Mr Redman said Loy Yang A would continue to be “the low-cost backbone of the NEM”.

He said there were still plans to keep investing “tens of millions” of dollars each year to maintain Loy Yang A to “run it for the long haul” out to the end of its technical life in 2048.

However, he also left the window open, stating that the company was “responsible for responding to market forces”.

“We have never shied away from the fact that if our customers want a different product, it will affect our pathway forward. But we will run Loy Yang to no later than 2048,” he told The Express.

AGL had cited cutting $150 million in operating costs for the 2022 financial year, in order to match spending to market conditions as wholesale electricity prices were in a slump.

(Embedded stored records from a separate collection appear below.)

(** * terraform-provider-rgw: user, bucket and plan-modifier reconciliation

    A shallow embedding of the provider's resource operations
    ([UserResource] Create/Read/Update/Delete, [BucketResource] Read/Delete)
    and of its plan modifiers, with the remote RadosGW admin and S3 clients
    kept abstract: every remote call steps an environment of type [W] and is
    appended to a call trace. *)

From Stdlib Require Import String Ascii List ZArith Bool Lia DecimalString.
From stdpp Require Import base gmap strings.
Import ListNotations.

(** ** Framework values: terraform-plugin-framework [types] *)

Module types.

(** A framework attribute value is null, unknown, or a known Go value. *)
Inductive Value (A : Type) : Type :=
| Null
| Unknown
| Known (a : A).
Arguments Null {A}.
Arguments Unknown {A}.
Arguments Known {A} a.

Definition IsNull {A} (v : Value A) : bool :=
  match v with Null => true | _ => false end.

Definition IsUnknown {A} (v : Value A) : bool :=
  match v with Unknown => true | _ => false end.

(** [ValueString], [ValueBool], [ValueInt64]: the zero value of the Go
    type when the attribute is null or unknown. *)
Definition ValueString (v : Value string) : string :=
  match v with Known s => s | _ => EmptyString end.

Definition ValueBool (v : Value bool) : bool :=
  match v with Known b => b | _ => false end.

Definition ValueInt64 (v : Value Z) : Z :=
  match v with Known n => n | _ => 0%Z end.

Definition StringValue (s : string) : Value string := Known s.
Definition StringNull : Value string := Null.
Definition StringUnknown : Value string := Unknown.
Definition BoolValue (b : bool) : Value bool := Known b.
Definition Int64Value (n : Z) : Value Z := Known n.

End types.

Import types.

#[global] Instance Value_eq_dec {A} `{EqDecision A} : EqDecision (Value A).
Proof. solve_decision. Defined.

(** ** Diagnostics *)

Module diag.

Inductive Severity := SeverityError | SeverityWarning.

Record Diagnostic := {
  severity : Severity;
  attribute : option string;   (* path.Root(name) of an attribute diagnostic *)
  summary : string;
  detail : string
}.

#[global] Instance Severity_eq_dec : EqDecision Severity.
Proof. solve_decision. Defined.

#[global] Instance Diagnostic_eq_dec : EqDecision Diagnostic.
Proof. solve_decision. Defined.

Definition Diagnostics := list Diagnostic.

(** [Diagnostics.Append] skips a diagnostic that is already contained. *)
Definition Append1 (d : Diagnostic) (diags : Diagnostics) : Diagnostics :=
  if bool_decide (d ∈ diags) then diags else diags ++ [d].

Definition AddError (sum det : string) (diags : Diagnostics) : Diagnostics :=
  Append1 {| severity := SeverityError; attribute := None;
             summary := sum; detail := det |} diags.

Definition AddAttributeError (root sum det : string) (diags : Diagnostics)
  : Diagnostics :=
  Append1 {| severity := SeverityError; attribute := Some root;
             summary := sum; detail := det |} diags.

Definition is_error (d : Diagnostic) : bool :=
    match severity d with SeverityError => true | SeverityWarning => false end.

Definition HasError (diags : Diagnostics) : bool := existsb is_error diags.

End diag.

(** ** Plan modifiers for optional computed attributes *)

Module planmodifier.

Record Request (A : Type) := {
  ConfigValue : Value A;
  PlanValue : Value A;
  StateValue : Value A
}.
Arguments ConfigValue {A} _.
Arguments PlanValue {A} _.
Arguments StateValue {A} _.

Record Response (A : Type) := {
  RespPlanValue : Value A;
  RespDiagnostics : diag.Diagnostics
}.
Arguments RespPlanValue {A} _.
Arguments RespDiagnostics {A} _.

(** The framework hands every attribute plan modifier a response whose
    planned value is the request's planned value. *)
Definition initial {A} (req : Request A) : Response A :=
  {| RespPlanValue := PlanValue req; RespDiagnostics := [] |}.

Definition setPlanValue {A} (v : Value A) (resp : Response A) : Response A :=
  {| RespPlanValue := v; RespDiagnostics := RespDiagnostics resp |}.

End planmodifier.

Import planmodifier.

Record stringDefaultModifier := { string_Default : string }.
Record int64DefaultModifier := { int64_Default : Z }.
Record boolDefaultModifier := { bool_Default : bool }.

Definition PlanModifyString (m : stringDefaultModifier)
  (req : Request string) (resp : Response string) : Response string :=
  if negb (IsNull (PlanValue req))
     && negb (IsNull (ConfigValue req) && IsUnknown (PlanValue req))
  then resp
  else setPlanValue (StringValue (string_Default m)) resp.

Definition PlanModifyInt64 (m : int64DefaultModifier)
  (req : Request Z) (resp : Response Z) : Response Z :=
  if negb (IsNull (PlanValue req))
     && negb (IsNull (ConfigValue req) && IsUnknown (PlanValue req))
  then resp
  else setPlanValue (Int64Value (int64_Default m)) resp.

Definition PlanModifyBool (m : boolDefaultModifier)
  (req : Request bool) (resp : Response bool) : Response bool :=
  if negb (IsNull (PlanValue req))
     && negb (IsNull (ConfigValue req) && IsUnknown (PlanValue req))
  then resp
  else setPlanValue (BoolValue (bool_Default m)) resp.

(** The modifiers the user schema attaches to [op_mask], [max_buckets] and
    [suspended]. *)
Definition op_mask_modifier : stringDefaultModifier :=
  {| string_Default := "read, write, delete" |}.
Definition max_buckets_modifier : int64DefaultModifier :=
  {| int64_Default := 1000 |}.
Definition suspended_modifier : boolDefaultModifier :=
  {| bool_Default := false |}.

(** The planned value of an attribute after its default modifier ran. *)
Definition plan_op_mask (req : Request string) : Value string :=
  RespPlanValue (PlanModifyString op_mask_modifier req (initial req)).
Definition plan_max_buckets (req : Request Z) : Value Z :=
  RespPlanValue (PlanModifyInt64 max_buckets_modifier req (initial req)).
Definition plan_suspended (req : Request bool) : Value bool :=
  RespPlanValue (PlanModifyBool suspended_modifier req (initial req)).

(** The resolution rule in the words of the specification: a declared
    non-null value is used verbatim; otherwise the default is set when the
    plan is unknown and the declared value is null; otherwise the planned
    value is left as it is. *)
Definition spec_resolve {A} (D : A) (config plan : Value A) : Value A :=
  if negb (IsNull config) then config
  else if IsUnknown plan && IsNull config then Known D
  else plan.

(** The condition under which the modifiers assign the default: the plan is
    null, or the plan is unknown and the declared value is null. *)
Definition sets_default {A} (config plan : Value A) : bool :=
  IsNull plan || (IsNull config && IsUnknown plan).

(** ** Go library functions the resources use *)

Module strings.

(** The text before and after the first occurrence of the byte [sep]. *)
Fixpoint Cut (s : string) (sep : ascii) : option (string * string) :=
  match s with
  | EmptyString => None
  | String a s' =>
      if Ascii.eqb a sep then Some (EmptyString, s')
      else match Cut s' sep with
           | Some (before, after) => Some (String a before, after)
           | None => None
           end
  end.

(** [strings.SplitN(s, sep, n)] for a one-byte separator: at most [n]
    substrings, the last one being the unsplit remainder. *)
Fixpoint SplitN (s : string) (sep : ascii) (n : nat) : list string :=
  match n with
  | 0 => []
  | 1 => [s]
  | S n' =>
      match Cut s sep with
      | None => [s]
      | Some (before, after) => before :: SplitN after sep n'
      end
  end.

Fixpoint Contains (s : string) (c : ascii) : bool :=
  match s with
  | EmptyString => false
  | String a s' => Ascii.eqb a c || Contains s' c
  end.

End strings.

Module fmt.

(** The verb [%d] of [fmt.Sprintf] at a length. *)
Definition d (n : nat) : string := NilEmpty.string_of_uint (Nat.to_uint n).

End fmt.

Module errors.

In an investor briefing on Tuesday, the company flagged lowering generation to better manage the “duck curve”‘ of renewables coming online which could include considering “to mothball units”.

“Loy Yang A was built with the idea it would be turned on steady and full without any deviation. Today, we are thinking about flexing up and down as the market requires,” Mr Redman said.

“All the plants in the market are being pushed to run with more flexibility and Loy Yang is no different. We are thinking about ramping up and down to cycle to meet the market needs.”

The company had also pointed out “stopping spending on overtime and weekend workforce mobilisation” if the market did not require the energy and the capacity availability.

Mr Redman said it could involve looking at the “right mix of permanent, contract, or ordinary hours and outside hours”.

“How can we work more within normal hours and less in public holidays? I recognise this can have a flow-on effect to overtime, but also give people more work-life balance,” he said.

Mr Redman pointed to plans for PrimeCo to diversify the Loy Yang site into an energy hub generating hydrogen, grid scale batteries and possibly floating solar beyond the coal plant closure.

“We are continuing to make sure the site has a long future there beyond 2048, this is recognising we have some wonderful assets at that site,” Mr Redman said.

“I’m proud of the Loy Yang business and the people who work there and I’ve always been upfront when talking about the site.”

Greenpeace Australia Pacific senior coal campaigner Glenn Walker described the company split as a demerger in an attempt to hive off the AGL brand from of its poor environmental performance.

Mr Walker said that AGL’s failure to plan for Loy Yang A’s closure was unrealistic.

“Given where the coal market is headed, Brett Redman is dreaming if he thinks Loy Yang A can stay open until 2048,” Mr Walker said.

“This timeline is also completely inconsistent with nation-wide efforts to reach net zero emissions by 2050.”